>>>>

(* ===== verification/Netstack.v ===== *)
(** * The user-space network stack

    [pkg/netstack/{policy,forward,netstack}.go]: the frames of a VM end in a stack of the daemon's own, which takes in what comes from
    the guest of the link and is for a port it serves or redirects, or for the judge; a flow the judge allows is dialed from the
    host, within the shares of the link and of the stack. How a frame is laid out belongs to another package, so its readers are
    the methods of a class; so does the stack between a frame that is taken and a request to forward, so any request may come. *)

From S2P Require Import Prelude GoStrings Netip Models Network.
Local Open Scope Z_scope.

Abbreviation bytes := (list Z).

(** The readers of [gvisor.dev/gvisor/pkg/tcpip/header] the stack uses. *)
Class FrameHeaders : Type := {
  EthernetMinimumSize : Z;
  IPv4MinimumSize : Z;
  IPv6MinimumSize : Z;
  ARPSize : Z;
  TCPMinimumSize : Z;
  UDPMinimumSize : Z;
  eth_Type : bytes → Z;
  ip_SourceAddress : bytes → Addr;
  ip_DestinationAddress : bytes → Addr;
  ip_TransportProtocol : bytes → Z;
  ip_FragmentOffset : bytes → Z;
  ip_HeaderLength : bytes → Z;
  ip6_DestinationAddress : bytes → Addr;
  arp_ProtocolAddressSender : bytes → Addr;
  tcp_DestinationPort : bytes → Z;
  udp_DestinationPort : bytes → Z
}.

Definition IPv4ProtocolNumber : Z := 2048.
Definition ARPProtocolNumber : Z := 2054.
Definition IPv6ProtocolNumber : Z := 34525.
Definition ICMPv4ProtocolNumber : Z := 1.
Definition TCPProtocolNumber : Z := 6.
Definition UDPProtocolNumber : Z := 17.

Definition size_of (b : bytes) : Z := Z.of_nat (length b).

Record Drop : Type := MkDrop { Guest : Addr; Destination : Addr; Protocol : string; DPort : Z; DropRule : string }.

(** [Config], what the listeners opened, and [open]. [Redirected] is [None] where every guest is redirected. *)
Record Config : Type := MkConfig {
  Address : Addr;
  Redirects : gmap Z Z;
  Redirected : option (Addr → bool);
  judges : bool;
  tcpPorts : gset Z;
  udpPorts : gset Z;
  open_ : bool
}.

Section Frames.
Context {F : FrameHeaders} (c : Config).

Definition serves (proto port : Z) : bool :=
  if proto =? TCPProtocolNumber then bool_decide (port ∈ tcpPorts c)
  else if proto =? UDPProtocolNumber then bool_decide (port ∈ udpPorts c)
  else false.

Definition forwardable (proto port : Z) : bool :=
  judges c && ((proto =? TCPProtocolNumber) || (proto =? UDPProtocolNumber)) && negb (port =? 0) && negb (serves proto port).

Definition redirected (guest : Addr) : bool := match Redirected c with None => true | Some f => f guest end.

Definition transportPort (ip : bytes) : Z :=
  if negb (ip_FragmentOffset ip =? 0) || (size_of ip <? ip_HeaderLength ip) then 0
  else
    let body := drop (Z.to_nat (ip_HeaderLength ip)) ip in
    if ip_TransportProtocol ip =? TCPProtocolNumber then if TCPMinimumSize <=? size_of body then tcp_DestinationPort body else 0
    else if ip_TransportProtocol ip =? UDPProtocolNumber then if UDPMinimumSize <=? size_of body then udp_DestinationPort body else 0
    else 0.

Definition protocolName (proto : Z) : string :=
  if proto =? TCPProtocolNumber then "tcp"
  else if proto =? UDPProtocolNumber then "udp"
  else if proto =? ICMPv4ProtocolNumber then "icmp"
  else Itoa proto.

Definition body_of (frame : bytes) : bytes := drop (Z.to_nat EthernetMinimumSize) frame.

Definition fromGuest (guest : Addr) (frame : bytes) : bool :=
  if size_of frame <? EthernetMinimumSize then false
  else
    let body := body_of frame in
    if eth_Type frame =? IPv4ProtocolNumber then (IPv4MinimumSize <=? size_of body) && bool_decide (ip_SourceAddress body = guest)
    else if eth_Type frame =? ARPProtocolNumber then (ARPSize <=? size_of body) && bool_decide (arp_ProtocolAddressSender body = guest)
    else false.

Definition refused (guest : Addr) (frame : bytes) : Drop :=
  if size_of frame <? EthernetMinimumSize then MkDrop guest AddrInvalid "runt" 0 ""
  else
    let body := body_of frame in
    let type := eth_Type frame in
    if type =? IPv6ProtocolNumber then
      MkDrop guest (if IPv6MinimumSize <=? size_of body then ip6_DestinationAddress body else AddrInvalid) "ipv6" 0 ""
    else if (type =? IPv4ProtocolNumber) || (type =? ARPProtocolNumber) then
      if (type =? IPv4ProtocolNumber) && (IPv4MinimumSize <=? size_of body)
      then MkDrop guest (ip_DestinationAddress body) ("forged " +:+ protocolName (ip_TransportProtocol body)) (transportPort body) ""
      else MkDrop guest AddrInvalid "forged" 0 ""
    else MkDrop guest AddrInvalid ("ethertype " +:+ Itoa type) 0 "".

(** [judge]: a drop, or [None] for a frame the stack takes. *)
Definition judge (guest : Addr) (frame : bytes) : option Drop :=
  if open_ c then None
  else if negb (fromGuest guest frame) then Some (refused guest frame)
  else if negb (eth_Type frame =? IPv4ProtocolNumber) then None
  else
    let ip := body_of frame in
    let proto := ip_TransportProtocol ip in
    let port := transportPort ip in
    if (proto =? TCPProtocolNumber) && bool_decide (is_Some (Redirects c !! port)) && redirected guest then None
    else
      let onAddress := bool_decide (ip_DestinationAddress ip = Address c) in
      if onAddress && serves proto port then None
      else if negb onAddress && forwardable proto port then None
      else Some (MkDrop guest (ip_DestinationAddress ip) (protocolName proto) port "").

End Frames.

(** ** Flows *)

Definition maxLinkFlows : Z := 1024.
Definition maxStackFlows : Z := 4096.
Definition RuleLimit : string := "limit".
Definition RuleRedirect : string := "redirect".

(** [Link]: its guest, the flows admitted on it, and whether it is closing. *)
Record link : Type := MkLink { lguest : Addr; lactive : Z; closing : bool }.

(** A flow that was admitted: on its way to the host, spliced and tracked by its link, or taken by a listener. *)
Inductive stage : Type := Dialing | Spliced | Listened.
#[export] Instance stage_eq_dec : EqDecision stage.
Proof. solve_decision. Defined.
Record flow_ : Type := MkFlow_ { flink : nat; fwhat : Flow; fstage : stage }.

(** What a flow is forwarded under: whether it is TCP, the configuration, whether its destination is local, and the judge. *)
Record ruling : Type := MkRuling { rtcp : bool; rconfig : Config; rlocal : bool; rjudge : Judge }.

(** [Stack]: the links that were made, the ones attached, the flows admitted, what was dialed for which link and under which ruling,
    and the drops handed to [report], before its limiter. *)
Record stack : Type := MkStack {
  links : gmap nat link;
  attached : list nat;
  nextID : nat;
  active : Z;
  closed : bool;
  flows : gmap nat flow_;
  dialed : list (nat * Flow * ruling);
  reported : list Drop
}.

Definition New : stack := MkStack ∅ [] 1 0 false ∅ [] [].

Definition set_links (m : gmap nat link) (n : Z) (s : stack) : stack :=
  MkStack m (attached s) (nextID s) n (closed s) (flows s) (dialed s) (reported s).
Definition set_flows (m : gmap nat flow_) (s : stack) : stack :=
  MkStack (links s) (attached s) (nextID s) (active s) (closed s) m (dialed s) (reported s).
Definition report (d : Drop) (s : stack) : stack :=
  MkStack (links s) (attached s) (nextID s) (active s) (closed s) (flows s) (dialed s) (reported s ++ [d]).

Definition guest_of (s : stack) (id : nat) : option Addr := lguest <$> links s !! id.

(** [linkOf]. *)
Definition linkOf (guest : Addr) (s : stack) : option nat := first_match (λ id, bool_decide (guest_of s id = Some guest)) (attached s).

(** [Attach], less the calls that make a NIC. *)
Definition Attach (guest : Addr) (s : stack) : stack :=
  if negb (Is4 guest) || closed s || bool_decide (is_Some (linkOf guest s)) then s
  else MkStack (<[nextID s := MkLink guest 0 false]> (links s)) (attached s ++ [nextID s]) (S (nextID s)) (active s) (closed s) (flows s) (dialed s) (reported s).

<<<<

## Work task:
The response must hold only the lines above from the line with "(** * The user-space network stack" through the line with "ip_HeaderLength : bytes → Z;", each copied exactly, both ends kept.

## Written solution:
(** * The user-space network stack

    [pkg/netstack/{policy,forward,netstack}.go]: the frames of a VM end in a stack of the daemon's own, which takes in what comes from
    the guest of the link and is for a port it serves or redirects, or for the judge; a flow the judge allows is dialed from the
    host, within the shares of the link and of the stack. How a frame is laid out belongs to another package, so its readers are
    the methods of a class; so does the stack between a frame that is taken and a request to forward, so any request may come. *)

From S2P Require Import Prelude GoStrings Netip Models Network.
Local Open Scope Z_scope.

Abbreviation bytes := (list Z).

(** The readers of [gvisor.dev/gvisor/pkg/tcpip/header] the stack uses. *)
Class FrameHeaders : Type := {
  EthernetMinimumSize : Z;
  IPv4MinimumSize : Z;
  IPv6MinimumSize : Z;
  ARPSize : Z;
  TCPMinimumSize : Z;
  UDPMinimumSize : Z;
  eth_Type : bytes → Z;
  ip_SourceAddress : bytes → Addr;
  ip_DestinationAddress : bytes → Addr;
  ip_TransportProtocol : bytes → Z;
  ip_FragmentOffset : bytes → Z;
  ip_HeaderLength : bytes → Z;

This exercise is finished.